Lemma paths_sorted (ns : list nat) :
  StronglySorted lt ns ->
  StronglySorted (fun u v => (compareByNumber u v <= 0)%Z)
                 (map photoPath ns).
Proof.
  induction 1 as [| a l Hs IH Ha]; cbn [map].
  - constructor.
  - constructor; [exact IH |].
    rewrite Forall_forall in Ha |- *. intros v Hv.
    apply in_map_iff in Hv. destruct Hv as [j [<- Hj]].
    rewrite compare_paths. specialize (Ha j Hj). lia.
Qed.

Lemma sorted_paths (loads : nat -> bool) (order : list nat) :
  Permutation order (seq 1 maxPhotos) ->
  Array_sort compareByNumber (map photoPath (filter loads order))
  = map photoPath (filter loads (seq 1 maxPhotos)).
Proof.
  intros Hperm.
  apply sorted_perm_unique.
  - apply perm_trans with (map photoPath (filter loads order)).
    + apply Array_sort_perm.
    + apply Permutation_map, filter_perm. exact Hperm.
  - apply Array_sort_sorted.
  - apply paths_sorted, filter_increasing, seq_increasing.
  - intros a b Ha Hb Hab Hba.
    apply (Permutation_in _ (Array_sort_perm _ _)) in Ha, Hb.
    apply in_map_iff in Ha, Hb.
    destruct Ha as [i [<- _]]. destruct Hb as [j [<- _]].
    rewrite compare_paths in Hab, Hba.
    replace j with i by lia. reflexivity.
Qed.

(** X19. Whatever the order in which the 32 image probes complete, the
    photo list set by the loader is the paths of the images that loaded
    in increasing numeric order (so [/photos/2.jpg] comes before
    [/photos/10.jpg]); when no image loads the previous list is kept. *)
Theorem photos_in_numeric_order (loads : nat -> bool) (order : list nat)
    (uploadedPhotos : list string) :
  Permutation order (seq 1 maxPhotos) ->
  loadPredefinedPhotos loads order uploadedPhotos
  = match filter loads (seq 1 maxPhotos) with
    | [] => uploadedPhotos
    | _ :: _ => map photoPath (filter loads (seq 1 maxPhotos))
    end.
Proof.
  intros Hperm. unfold loadPredefinedPhotos.
  rewrite (sorted_paths loads order Hperm).
  destruct (filter loads (seq 1 maxPhotos)); reflexivity.
Qed.

Lemma photos_in_numeric_order_witness :
  let loads := fun i => ((i =? 2) || (i =? 10) || (i =? 1))%nat in
  Permutation (rev (seq 1 maxPhotos)) (seq 1 maxPhotos)
  /\ loadPredefinedPhotos loads (rev (seq 1 maxPhotos)) []
     = ["/photos/1.jpg"; "/photos/2.jpg"; "/photos/10.jpg"].
Proof.
  intros loads.
  assert (Hperm : Permutation (rev (seq 1 maxPhotos)) (seq 1 maxPhotos))
    by (apply Permutation_sym, Permutation_rev).
  split; [exact Hperm |].
  rewrite (photos_in_numeric_order loads (rev (seq 1 maxPhotos)) [] Hperm).
  reflexivity.
Defined.

Lemma filter_length (f : nat -> bool) (l : list nat) :
  (List.length (filter f l) <= List.length l)%nat.
Proof.
  induction l as [|a l IH]; cbn [filter List.length]; [lia |].
  destruct (f a); cbn [List.length]; lia.
Qed.

(** X20. From the loader to the placards: started with no photos, after
    the probes there is one placard per image that loaded, at most 32,
    and the placard at index [k] shows the image with the [k]-th smallest
    number among those that loaded. *)
Theorem placards_follow_photos (loads : nat -> bool) (order : list nat)
    (g : Polaroids.Rng) :
  Permutation order (seq 1 maxPhotos) ->
  let data := fst (Polaroids.photoData (loadPredefinedPhotos loads order []) g)
  in
  List.length data = List.length (filter loads (seq 1 maxPhotos))
  /\ (List.length data <= 32)%nat
  /\ forall k n,
       nth_error (filter loads (seq 1 maxPhotos)) k = Some n ->
       exists d,
         nth_error data k = Some d
         /\ Polaroids.id d = k
         /\ Polaroids.url d = Some (photoPath n).
Proof.
  intros Hperm data.
  assert (Hphotos : loadPredefinedPhotos loads order []
                    = map photoPath (filter loads (seq 1 maxPhotos))).
  { unfold loadPredefinedPhotos.
    rewrite (sorted_paths loads order Hperm).
    destruct (filter loads (seq 1 maxPhotos)); reflexivity. }
  assert (Hlen : List.length data
                 = List.length (filter loads (seq 1 maxPhotos))).
  { unfold data. rewrite PolaroidsProps.photoData_length, Hphotos.
    apply length_map. }
  split; [exact Hlen |]. split.
  - rewrite Hlen.
    pose proof (filter_length loads (seq 1 maxPhotos)) as H.
    rewrite length_seq in H. exact H.
  - intros k n Hk.
    assert (Hlt : (k < List.length (loadPredefinedPhotos loads order []))%nat).
    { rewrite Hphotos, length_map. apply nth_error_Some. congruence. }
    destruct (PolaroidsProps.photoData_record _ g k Hlt)
      as [d [Hd [Hid [Hurl _]]]].
    exists d. split; [exact Hd |]. split; [exact Hid |].
    rewrite Hurl, Hphotos. apply map_nth_error. exact Hk.
Qed.

Lemma placards_follow_photos_witness :
  let loads := fun i => ((i =? 2) || (i =? 10))%nat in
  let g := Polaroids.mkRng (fun _ => 0.5) 0 in
  exists d,
    nth_error (fst (Polaroids.photoData
                      (loadPredefinedPhotos loads (rev (seq 1 maxPhotos)) [])
                      g)) 1 = Some d
    /\ Polaroids.url d = Some "/photos/10.jpg".
Proof.
  intros loads g.
  assert (Hperm : Permutation (rev (seq 1 maxPhotos)) (seq 1 maxPhotos))
    by (apply Permutation_sym, Permutation_rev).
  destruct (placards_follow_photos loads (rev (seq 1 maxPhotos)) g Hperm)
    as [_ [_ H]].
  destruct (H 1%nat 10%nat eq_refl) as [d [Hd [_ Hurl]]].
  exists d. split; [exact Hd | exact Hurl].
Defined.

(** X21. Toggling the mode always changes it, and toggling twice restores
    it; each toggle swaps the target the placards ease toward between the
    formed and the chaos position. *)
Theorem toggle_swaps (mode : TreeMode) (d : Polaroids.PhotoData) :
  toggleMode mode <> mode
  /\ toggleMode (toggleMode mode) = mode
  /\ (Polaroids.selectTarget mode d = Polaroids.targetPos d ->
      Polaroids.selectTarget (toggleMode mode) d = Polaroids.chaosPos d)
  /\ (Polaroids.selectTarget mode d = Polaroids.chaosPos d ->
      Polaroids.selectTarget (toggleMode mode) d = Polaroids.targetPos d).
Proof.
  destruct mode; cbn; repeat split; try discriminate; auto.
Qed.

Lemma toggle_swaps_witness :
  let d := Polaroids.mkPhotoData 0 (Some "/photos/1.jpg")
             (mkVector3 3.6 5 16) (mkVector3 4.8 1.8 0) 1.5 in
  Polaroids.selectTarget (toggleMode FORMED) d = Polaroids.chaosPos d.
Proof.
  intros d.
  apply (proj1 (proj2 (proj2 (toggle_swaps FORMED d)))). reflexivity.
Defined.

End AppProps.
Lemma merge_node_at_eq h pi p z st nei_pi :
  (p < length h)%nat → (z < length h)%nat → p ≠ z →
  merge_node_at pi p z (with_arrays h p z st) nei_pi
  = with_arrays h p z <$> merge_node pi st nei_pi.
Proof.
  intros Hp Hz Hne. destruct st as [P Z0].
  unfold merge_node_at, merge_node, find_pixel_parent.
  rewrite (find_pixel_parent_at_eq _ _ _ Z0)
    by by apply with_arrays_zparents.
  destruct (find_pixel_parent_rec NPY_MAXDIMS Z0 nei_pi) as [[Z1 r]|];
    [|done].
  cbn [mbind option_bind].
  assert (<[z := Z1]> (with_arrays h p z (P, Z0)) = with_arrays h p z (P, Z1))
    as ->.
  { unfold with_arrays. simpl. rewrite (list_insert_insert_ne _ z p) by done.
    by rewrite list_insert_insert_eq. }
  case_decide; [|done].
  rewrite (setitem_at_eq _ _ Z1) by by apply with_arrays_zparents.
  destruct (setitem Z1 r (to_uint32 pi)) as [Z2|]; [|done].
  cbn [mbind option_bind].
  assert (<[z := Z2]> (with_arrays h p z (P, Z1)) = with_arrays h p z (P, Z2))
    as ->.
  { unfold with_arrays. simpl. rewrite (list_insert_insert_ne _ z p) by done.
    by rewrite list_insert_insert_eq. }
  rewrite (getitem_at_eq _ _ Z2) by by apply with_arrays_zparents.
  destruct (getitem Z2 nei_pi) as [r'|]; [|done]. cbn [mbind option_bind].
  rewrite (setitem_at_eq _ _ P) by by apply with_arrays_parents.
  destruct (setitem P r' (to_uint32 pi)) as [P1|]; [|done].
  cbn [mbind option_bind fmap option_fmap option_map]. f_equal.
  unfold with_arrays. simpl. by rewrite list_insert_insert_eq.
Qed.
(** * ATtiny85 white-light controller: a shallow embedding of [src/main.cpp]

    The firmware drives two PWM channels (cold white, warm white) from NEC
    remote-control commands.  The functions of [main.cpp] are embedded below
    under their own names.  The target is an ATtiny85 compiled with avr-gcc,
    so [int] has 16 bits: [uint8_t] operands are promoted to 16-bit integers
    and [uint16_t] arithmetic wraps modulo 65536.  Integers are modelled as
    [Z] with the wrap-around written out. *)

From Stdlib Require Import ZArith List Bool Lia Sorted Uint63.
From stdpp Require Import base list.
Import ListNotations.

Local Open Scope Z_scope.

(** ** Machine integers *)

Definition u8 (x : Z) : Z := x mod 256.
Definition u16 (x : Z) : Z := x mod 65536.
Definition i16 (x : Z) : Z := (x + 32768) mod 65536 - 32768.

(** Arduino's [constrain(amt, low, high)] macro. *)
Definition constrain (amt low high : Z) : Z :=
  if amt <? low then low else if amt >? high then high else amt.

(** Unsigned 16-bit division; the divisor zero has no defined result. *)
Definition udiv16 (a b : Z) : option Z :=
  if u16 b =? 0 then None else Some (u16 a / u16 b).

(** ** Data *)

(** [struct PWMdata]. *)
Record PWMdata : Type := mkPWM { coldWhite : Z; warmWhite : Z }.
(** * Diagnostic ChatWise UI: the request handlers of the admin console

    The console is a set of React widgets.  Every widget is a form that
    validates its input, issues one [fetch], and maps the outcome to its
    local display state.  This development embeds the handlers as functions
    on the component state:

    - a handler that awaits a request is split at the [await]: the part
      that runs before the request is issued (suffix [_start]) and the
      continuation that runs when the request settles (suffix [_finish]);
    - what the platform returns ([fetch], [response.json()],
      [response.text()], [Date.now()], [window.confirm]) is an argument;
    - calls that leave the component (a request, a timer, a callback prop)
      are returned as a list of effects, in program order. *)

From Stdlib Require Import String Ascii List ZArith QArith Bool Lia DecimalNat DecimalString.
From stdpp Require Import base decidable option list strings gmap.
Set Warnings "-register-all".
Close Scope Q_scope.
Open Scope string_scope.
Open Scope list_scope.
Import ListNotations.

(* ================================================================== *)
(** * JavaScript values and platform calls *)
(* ================================================================== *)

Module Js.

(** Strings are sequences of code units; [+:+] is concatenation. *)

(** White space removed by [String.prototype.trim] among the code units
    below 256: TAB, LF, VT, FF, CR, SP and NBSP. *)
Definition is_white_space (c : ascii) : bool :=
  let n := nat_of_ascii c in
  (n =? 9)%nat || (n =? 10)%nat || (n =? 11)%nat || (n =? 12)%nat
  || (n =? 13)%nat || (n =? 32)%nat || (n =? 160)%nat.

Fixpoint trimStart (s : string) : string :=
  match s with
  | EmptyString => EmptyString
  | String c rest => if is_white_space c then trimStart rest else s
  end.

Definition trimEnd (s : string) : string :=
  String.rev (trimStart (String.rev s)).

Definition trim (s : string) : string := trimEnd (trimStart s).

Definition startsWith (s p : string) : bool := String.prefix p s.

Definition endsWith (s p : string) : bool :=
  String.prefix (String.rev p) (String.rev s).

(** [s.includes(p)] *)
Fixpoint includes (s p : string) : bool :=
  String.prefix p s ||
  match s with
  | EmptyString => false
  | String _ rest => includes rest p
  end.

(** [s.slice(0, -1)] *)
Definition dropLast (s : string) : string :=
  String.rev (match String.rev s with
              | EmptyString => EmptyString
              | String _ rest => rest
              end).

(** A non-negative integer in a template literal, e.g. [response.status]
    and [Date.now()]. *)
Definition nat_to_string (n : nat) : string :=
  NilZero.string_of_uint (Nat.to_uint n).

(** The empty string is the only falsy string. *)
Definition nonempty (s : string) : bool :=
  match s with EmptyString => false | _ => true end.

(** [s || fallback] on strings. *)
Definition str_or (s fallback : string) : string :=
  if nonempty s then s else fallback.

(** ** Numbers

    A value of TypeScript type [number]: a finite number or NaN.
    Comparisons with NaN are false. *)
Inductive Number := Fin (q : Q) | NaN.

Definition lt (a b : Number) : bool :=
  match a, b with
  | Fin x, Fin y => negb (Qle_bool y x)
  | _, _ => false
  end.

Definition ge (a b : Number) : bool :=
  match a, b with
  | Fin x, Fin y => Qle_bool y x
  | _, _ => false
  end.

(** [a === b] on numbers. *)
Definition num_eq (a b : Number) : bool :=
  match a, b with
  | Fin x, Fin y => Qeq_bool x y
  | _, _ => false
  end.

Definition one : Number := Fin 1%Q.

Definition finite (n : Number) : Prop := exists q, n = Fin q.

(** The [value] of an [<input type="number">]: the HTML value sanitisation
    leaves either the empty string or a valid floating-point literal. *)
Inductive NumberInputValue := InputEmpty | InputNumber (q : Q).

(** [Number(e.target.value)] on such a value. *)
Definition Number_of_input (v : NumberInputValue) : Number :=
  match v with
  | InputEmpty => Fin 0%Q
  | InputNumber q => Fin q
  end.

(** ** Parsed JSON: what [response.json()] resolves to, typed [any] *)
Inductive Json :=
| JNull
| JBool (b : bool)
| JNum (q : Q)
| JStr (s : string)
| JArr (items : list Json)
| JObj (fields : list (string * Json)).

(** A JavaScript value read from such data; [None] is [undefined]. *)
Definition Value := option Json.

Definition truthy (v : Value) : bool :=
  match v with
  | None => false
  | Some JNull => false
  | Some (JBool b) => b
  | Some (JNum q) => negb (Qeq_bool q 0)
  | Some (JStr s) => nonempty s
  | Some (JArr _) => true
  | Some (JObj _) => true
  end.

(** [a || b] *)
Definition or_else (a b : Value) : Value := if truthy a then a else b.

(** [a ?? b] *)
Definition nullish (a b : Value) : Value :=
  match a with
  | None | Some JNull => b
  | _ => a
  end.

Fixpoint assoc (k : string) (fields : list (string * Json)) : Value :=
  match fields with
  | [] => None
  | (k', v) :: rest => if String.eqb k k' then Some v else assoc k rest
  end.

(** ** Errors and abrupt completion *)
Record Error := mkError { name : string; message : string }.

Inductive Completion (A : Type) :=
| Return (a : A)
| Throw (e : Error).
Arguments Return {A} a.
Arguments Throw {A} e.

Definition bind {A B} (c : Completion A) (k : A -> Completion B) : Completion B :=
  match c with
  | Return a => k a
  | Throw e => Throw e
  end.

(** [p.catch(() => d)] *)
Definition catch_default {A} (c : Completion A) (d : A) : A :=
  match c with
  | Return a => a
  | Throw _ => d
  end.

(** What the JavaScript engine and the browser decide. *)
Class Platform := {
  (** [Number.prototype.toString] *)
  number_to_string : Q -> string;
  (** [JSON.parse(s)]: the value, or the [SyntaxError] it throws *)
  json_parse : string -> Completion Json;
  (** [new URL(s)] does not throw *)
  url_parses : string -> bool;
  (** message of the [TypeError] raised by reading property [k] of
      [null] or [undefined] *)
  type_error_message : string -> string;
}.

Section WithPlatform.
Context {P : Platform}.

(** [String(v)], as the [Error] constructor and template literals apply it. *)
Fixpoint toString (j : Json) : string :=
  match j with
  | JNull => "null"
  | JBool true => "true"
  | JBool false => "false"
  | JNum q => number_to_string q
  | JStr s => s
  | JArr items =>
      let fix join (l : list Json) : string :=
        match l with
        | [] => ""
        | [x] => match x with JNull => "" | _ => toString x end
        | x :: rest =>
            (match x with JNull => "" | _ => toString x end) +:+ "," +:+ join rest
        end in
      join items
  | JObj _ => "[object Object]"
  end.

Definition value_to_string (v : Value) : string :=
  match v with
  | None => "undefined"
  | Some j => toString j
  end.

(** [new Error(v)] for a defined [v]. *)
Definition new_Error (v : Json) : Error := mkError "Error" (toString v).

(** [data.k] for a property name [k] that is not a built-in member:
    reading from [null] or [undefined] throws, a primitive or an array has
    no such property. *)
Definition get (data : Value) (k : string) : Completion Value :=
  match data with
  | None | Some JNull => Throw (mkError "TypeError" (type_error_message k))
  | Some (JObj fields) => Return (assoc k fields)
  | Some _ => Return None
  end.

(** [data?.k] *)
Definition get_opt (data : Value) (k : string) : Completion Value :=
  match data with
  | None | Some JNull => Return None
  | _ => get data k
  end.

(** [v === "lit"] *)
Definition is_string (v : Value) (lit : string) : bool :=
  match v with
  | Some (JStr s) => String.eqb s lit
  | _ => false
  end.

(** [v || d] where [d] is a defined value. *)
Definition or_default (v : Value) (d : Json) : Json :=
  match v with
  | Some j => if truthy v then j else d
  | None => d
  end.

(** [data.message || data.detail || fallback], the argument of the
    [Error] thrown for a response that is not ok. *)
Definition message_or_detail (data : Json) (fallback : string) : Completion Json :=
  bind (get (Some data) "message") (fun m =>
  if truthy m then Return (or_default m (JStr fallback)) else
  bind (get (Some data) "detail") (fun d =>
  Return (or_default d (JStr fallback)))).

(** [data.message || fallback] *)
Definition message_or (data : Json) (fallback : string) : Completion Json :=
  bind (get (Some data) "message") (fun m => Return (or_default m (JStr fallback))).

(** [const errorData = await response.json().catch(() => ({}));
     throw new Error(errorData.message || fallback)]: the error thrown. *)
Definition statusError {A} (errorBody : Completion Json) (fallback : string) : Completion A :=
  let errorData := catch_default errorBody (JObj []) in
  bind (message_or errorData fallback) (fun v => Throw (mkError "Error" (toString v))).

(** An object literal with spread, [{ ...o, k: v }]: the own enumerable
    properties of [o], then [k]. *)
Definition spread (o : Json) : list (string * Json) :=
  match o with
  | JObj fields => fields
  | JArr items => imap (fun i x => (nat_to_string i, x)) items
  | JStr s =>
      imap (fun i c => (nat_to_string i, JStr (String c EmptyString)))
           (list_ascii_of_string s)
  | _ => []
  end.

Fixpoint set_field (k : string) (v : Json) (fields : list (string * Json))
  : list (string * Json) :=
  match fields with
  | [] => [(k, v)]
  | (k', v') :: rest =>
      if String.eqb k k' then (k, v) :: rest else (k', v') :: set_field k v rest
  end.

End WithPlatform.

(** ** fetch *)

(** A settled response: the status line, and what reading the body as
    text or as JSON settles to (reading can reject: a body that is not
    JSON, a connection lost or a signal aborted while reading). *)
Record Response (A : Type) := {
  status : nat;
  text : Completion string;
  json : Completion A;
}.
Arguments status {A} r.
Arguments text {A} r.
Arguments json {A} r.

(** [response.ok] *)
Definition ok {A} (r : Response A) : bool :=
  (200 <=? status r)%nat && (status r <=? 299)%nat.

(** What [await fetch(...)] gives: a rejection (a network failure is a
    [TypeError], an aborted signal an [AbortError]) or a response.  [A] is
    the type the handler declares for the parsed body, [Json] for [any]. *)
Inductive FetchResult (A : Type) :=
| Rejected (e : Error)
| Resolved (r : Response A).
Arguments Rejected {A} e.
Arguments Resolved {A} r.

Definition AbortError (msg : string) : Error := mkError "AbortError" msg.

Definition isAbortError (e : Error) : bool := String.eqb (name e) "AbortError".

(** ** Requests *)
Inductive Method := GET | POST | PUT | DELETE.

Inductive BodyKind := NoBody | JsonBody | FormDataBody.
(* ===== verification/_CoqProject ===== *)
-Q . S2P
Prelude.v
JsNum.v
Subgraph.v
Prices.v
Lending.v
Vault.v
Aggregator.v
Output.v
EventLoop.v
(* ===== verification/Lending.v ===== *)
(** * The Lending Metrics Engine

    [getLendPoolTvl] and [getLendPoolApy] of [./compute], called on lines
    101-102 of index.js.  That file is not under [src/]: both operations
    are modelled from spec section 4.2 and scenario 8.6.  The TVL is the
    reserve's [totalLiquidity] scaled down by the token's [decimals] and
    multiplied by its price, zero when the token is unpriced.  The APY
    compounds the raw per-period [borrowingRate] over a fixed number of
    periods per year; the spec leaves that number to the protocol's
    documentation, so it is the field of a configuration class here and
    every theorem holds for any value of it. *)

From Stdlib Require Import QArith Qabs Lqa ZArith String List Bool Setoid Morphisms Lia.
From S2P Require Import Prelude JsNum Subgraph Prices.
Import ListNotations.
Import Subgraph Prices.
Open Scope Q_scope.

(** The compounding frequency of spec sections 4.2 and 9. *)
Class LendingConfig := { compounding_periods : nat }.

Module Lending.

Fixpoint qpow (q : Q) (n : nat) : Q :=
  match n with
  | O => 1
  | S n' => q * qpow q n'
  end.

(** An amount in the token's smallest unit, in USD:
    [amount / 10^decimals * price]. *)
Definition usd_value (amount : string) (t : TokenInfo) : jsnum :=
  jmul (jdiv (BigNumber_of_string amount) (JNum (pow10 (Z.of_nat (decimals t)))))
       (JNum (price t)).

Section Engine.
Context {cfg : LendingConfig}.

(** [getLendPoolTvl(poolInfo, tokenInfo)]. *)
Definition getLendPoolTvl (r : LendingReservePool) (info : option TokenInfo) : jsnum :=
  match info with
  | None => JNum 0
  | Some t => toNumber (usd_value (totalLiquidity r) t)
  end.

(** The raw rate compounded into an annual percentage. *)
Definition annualize (q : Q) : Q := (qpow (1 + q) compounding_periods - 1) * 100.

(** [getLendPoolApy(poolInfo)]: 0 for a malformed (non-finite) rate. *)
Definition getLendPoolApy (r : LendingReservePool) : jsnum :=
  match BigNumber_of_string (borrowingRate r) with
  | JNum q => toNumber (JNum (annualize q))
  | _ => JNum 0
  end.

End Engine.



Lemma qpow_ge_1 (q : Q) (n : nat) : 1 <= q -> 1 <= qpow q n.
Proof.
  intros Hq. induction n as [|n IH]; simpl; [apply Qle_refl |].
  apply Qle_trans with (1 * qpow q n); [rewrite Qmult_1_l; exact IH |].
  apply Qmult_le_compat_r; [exact Hq | lra].
Qed.









Lemma annualize_nonneg `{LendingConfig} (q : Q) : 0 <= q -> 0 <= annualize q.
Proof.
  intros Hq. unfold annualize.
  assert (1 <= qpow (1 + q) compounding_periods) by (apply qpow_ge_1; lra).
  apply Qmult_le_0_compat; lra.
Qed.

(** ** Theorems *)

Section Theorems.
Context {cfg : LendingConfig}.




(** C12 (bounds): a non-negative rate never gives a negative APY nor NaN:
    the result is a non-negative number, or [+Infinity] when the
    compounded rate exceeds [Number.MAX_VALUE]. *)
Theorem getLendPoolApy_nonneg (r : LendingReservePool) (q : Q) :
  BigNumber_of_string (borrowingRate r) = JNum q -> 0 <= q ->
  match getLendPoolApy r with
  | JNum a => 0 <= a
  | JInf neg => neg = false
  | JNaN => False
  end.
Proof.
  intros E Hq. pose proof (annualize_nonneg q Hq) as Ha.
  unfold getLendPoolApy. rewrite E. cbn [toNumber].
  destruct (Qle_bool (Qabs (annualize q)) MAX_VALUE); [exact Ha |].
  unfold qneg. destruct (Qle_bool 0 (annualize q)) eqn:F; [reflexivity |].
  apply Qle_bool_iff in Ha. congruence.
Qed.

End Theorems.

(** Scenario 8.6 of the spec: 1000 tokens of 18 decimals at $2.00. *)
Example getLendPoolTvl_scenario :
  let r := mkReserve "r" "1" "0xT" "0xE" "1000000000000000000000" "0" "0" in
  (getLendPoolTvl r
     (Some (mkTokenInfo "T" 2 18)) =~ JNum 2000)%js.
Proof. vm_compute. reflexivity. Qed.




Lemma getLendPoolApy_nonneg_witness :
  let r := mkReserve "r" "1" "0xT" "0xE" "0" "0" "0.5" in
  match getLendPoolApy (cfg := {| compounding_periods := 3 |}) r with
  | JNum a => 0 <= a
  | JInf neg => neg = false
  | JNaN => False
  end.
Proof. apply (getLendPoolApy_nonneg _ (5 # 10)); [reflexivity | discriminate]. Defined.

End Lending.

○ ○ ○ ○ ○ ○ ○

In the material above, locate the line containing "toggleMode mode <> mode" and the line containing "unfold merge_node_at, merge_node, find_pixel_parent.". Transcribe exactly those two lines and every line between them, and nothing more.

  toggleMode mode <> mode
  /\ toggleMode (toggleMode mode) = mode
  /\ (Polaroids.selectTarget mode d = Polaroids.targetPos d ->
      Polaroids.selectTarget (toggleMode mode) d = Polaroids.chaosPos d)
  /\ (Polaroids.selectTarget mode d = Polaroids.chaosPos d ->
      Polaroids.selectTarget (toggleMode mode) d = Polaroids.targetPos d).
Proof.
  destruct mode; cbn; repeat split; try discriminate; auto.
Qed.

Lemma toggle_swaps_witness :
  let d := Polaroids.mkPhotoData 0 (Some "/photos/1.jpg")
             (mkVector3 3.6 5 16) (mkVector3 4.8 1.8 0) 1.5 in
  Polaroids.selectTarget (toggleMode FORMED) d = Polaroids.chaosPos d.
Proof.
  intros d.
  apply (proj1 (proj2 (proj2 (toggle_swaps FORMED d)))). reflexivity.
Defined.

End AppProps.
Lemma merge_node_at_eq h pi p z st nei_pi :
  (p < length h)%nat → (z < length h)%nat → p ≠ z →
  merge_node_at pi p z (with_arrays h p z st) nei_pi
  = with_arrays h p z <$> merge_node pi st nei_pi.
Proof.
  intros Hp Hz Hne. destruct st as [P Z0].
  unfold merge_node_at, merge_node, find_pixel_parent.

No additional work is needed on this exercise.